(Stored data)
•••••

(* ===== verification/TokenCount.v ===== *)
(** * Provider runtime: exact token counting

    Models [token_count.rs]: the request that asks a provider how many input tokens a
    compiled request has, and the reading of its answer.  The network is a list of
    arguments: what the DNS and the HTTP client do, and whether the count is interrupted
    by cancellation or its timeout.  A count returns the requests it handed to the
    client, with its result. *)

From stdpp Require Import pretty.
From stdpp Require Import sorting.
From S2P Require Import Prelude Sorting Bytes Utf8 Json Url ProviderConfig ProviderCompile ProviderCompileFacts RuntimeError Endpoint Runner HttpSend PromptTemplate.

Abbreviation CResult := (result ExactTokenCountError).

Definition JSON_CONTENT_TYPE : str := lit "application/json".

(** ** Errors *)

Definition ExactTokenCountError_new (kind : ExactTokenCountErrorKind) (code message : str) : ExactTokenCountError :=
  mkCountError kind code message None false.

Definition count_error_retriable (self : ExactTokenCountError) (b : bool) : ExactTokenCountError :=
  mkCountError (count_kind self) (count_code self) (count_message self) (count_http_status self) b.

Definition count_error_status (self : ExactTokenCountError) (status : Z) : ExactTokenCountError :=
  mkCountError (count_kind self) (count_code self) (count_message self) (Some status) (count_retriable self).

Definition unavailable (code : string) (message : str) : ExactTokenCountError :=
  ExactTokenCountError_new CountUnavailable (lit code) message.

Definition invalid_response (code message : string) : ExactTokenCountError :=
  ExactTokenCountError_new CountInvalidResponse (lit code) (lit message).

Definition cancelled : ExactTokenCountError :=
  ExactTokenCountError_new CountCancelled (lit "EXACT_TOKEN_COUNT_CANCELLED")
    (lit "provider token counting was cancelled").

Definition count_timeout : ExactTokenCountError :=
  count_error_retriable (ExactTokenCountError_new CountTimeout (lit "EXACT_TOKEN_COUNT_TIMEOUT")
    (lit "provider token counting exceeded the runtime timeout")) true.

Definition count_kind_of (kind : RuntimeErrorKind) : ExactTokenCountErrorKind :=
  match kind with
  | Cancelled => CountCancelled
  | Timeout => CountTimeout
  | HttpStatus => CountHttpStatus
  | Http | DnsResolution | UnsafeEndpoint => CountTransport
  | InvalidRequest | InvalidEndpoint | CredentialMismatch | InvalidCredential => CountInvalidRequest
  | UnexpectedContentType | StreamTooLarge | StreamProtocol | Provider | ConsumerClosed => CountInvalidResponse
  end.

Definition map_runtime_error (error : RuntimeError) : ExactTokenCountError :=
  let mapped := count_error_retriable
    (ExactTokenCountError_new (count_kind_of (kind error)) (code error) (message error)) (is_retriable error) in
  match http_status error with Some status => count_error_status mapped status | None => mapped end.

Definition is_retriable_status (status : Z) : bool :=
  existsb (Z.eqb status) [408; 425; 429; 500; 502; 503; 504].

(** ** The counting request *)

Inductive CountResponseKind : Type := CountOpenAi | CountGoogle.

Record CountSpec (Num : Type) : Type := mkCountSpec {
  spec_path : str;
  spec_body : Value Num;
  response_kind : CountResponseKind;
}.
Arguments mkCountSpec {Num}.
Arguments spec_path {Num}.
Arguments spec_body {Num}.
Arguments response_kind {Num}.

Section spec.
Context {Num : Type}.
Implicit Types (request : ProviderRequest Num) (compiled : CompiledProviderRequest Num).

Definition listed (names : list string) (key : str) : bool := existsb (fun n => str_eqb key (lit n)) names.

Definition OPENAI_INCLUDED : list string :=
  ["model"; "input"; "instructions"; "parallel_tool_calls"; "personality"; "previous_response_id"; "reasoning";
   "text"; "tool_choice"; "tools"; "truncation"].

Definition OPENAI_NON_INPUT : list string :=
  ["stream"; "store"; "temperature"; "max_output_tokens"; "top_p"; "prompt_cache_key"; "prompt_cache_retention";
   "service_tier"].

Definition VERTEX_INCLUDED : list string := ["contents"; "tools"; "systemInstruction"; "generationConfig"].
Definition VERTEX_NON_INPUT : list string := ["safetySettings"; "serviceTier"; "store"; "toolConfig"].

(** The loop over the members of the body: those that count are copied, those known not
    to count are left out, and any other is an error. *)
Definition project_member (name : string) (included non_input : list string) (count : list (str * Value Num))
    (member : str * Value Num) : CResult (list (str * Value Num)) :=
  if listed included member.1 then Ok (map_insert count member.1 member.2)
  else if negb (listed non_input member.1)
  then Err (unavailable "EXACT_TOKEN_FIELD_UNMAPPED"
              (lit name ++ lit " token counting has no reviewed mapping for field " ++ member.1))
  else Ok count.

Definition shape_invalid (message : string) : ExactTokenCountError :=
  invalid_response "EXACT_TOKEN_WIRE_SHAPE_INVALID" message.

Definition openai_count_body (body : Value Num) : CResult (Value Num) :=
  object ← ok_or (as_object body) (shape_invalid "OpenAI compiled request body was not an object");
  count ← foldM_result (project_member "OpenAI" OPENAI_INCLUDED OPENAI_NON_INPUT) [] object;
  if negb (contains_key count (lit "model")) || negb (contains_key count (lit "input"))
  then Err (shape_invalid "OpenAI compiled request lacked model or input")
  else Ok (Object count).

Definition vertex_count_spec request compiled : CResult (CountSpec Num) :=
  match provider_options request with
  | GoogleVertexAiOpts options =>
      object ← ok_or (as_object (ProviderCompile.body compiled))
                 (shape_invalid "Vertex compiled request body was not an object");
      if contains_key object (lit "cachedContent")
      then Err (unavailable "EXACT_TOKEN_CACHED_CONTENT_UNAVAILABLE"
                  (lit "the reviewed Vertex token-count contract cannot account for cached content"))
      else
        let resource := lit "projects/" ++ project_id options ++ lit "/locations/" ++ location options ++
                        lit "/publishers/google/models/" ++ model_id request in
        body ← foldM_result (project_member "Vertex" VERTEX_INCLUDED VERTEX_NON_INPUT)
                 [(lit "model", Str resource)] object;
        if negb (contains_key body (lit "contents"))
        then Err (shape_invalid "Vertex compiled request lacked contents")
        else Ok (mkCountSpec (lit "/v1beta1/" ++ resource ++ lit ":countTokens") (Object body) CountGoogle)
  | _ => Err (invalid_response "EXACT_TOKEN_PROVIDER_OPTIONS_MISMATCH"
                "Vertex request did not contain Vertex provider options")
  end.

•••••

__Action item__:
Print the lines above, unchanged, from the start of the records to the line with "arguments: what the", including that final line.

__The answer__:
(* ===== verification/TokenCount.v ===== *)
(** * Provider runtime: exact token counting

    Models [token_count.rs]: the request that asks a provider how many input tokens a
    compiled request has, and the reading of its answer.  The network is a list of
    arguments: what the DNS and the HTTP client do, and whether the count is interrupted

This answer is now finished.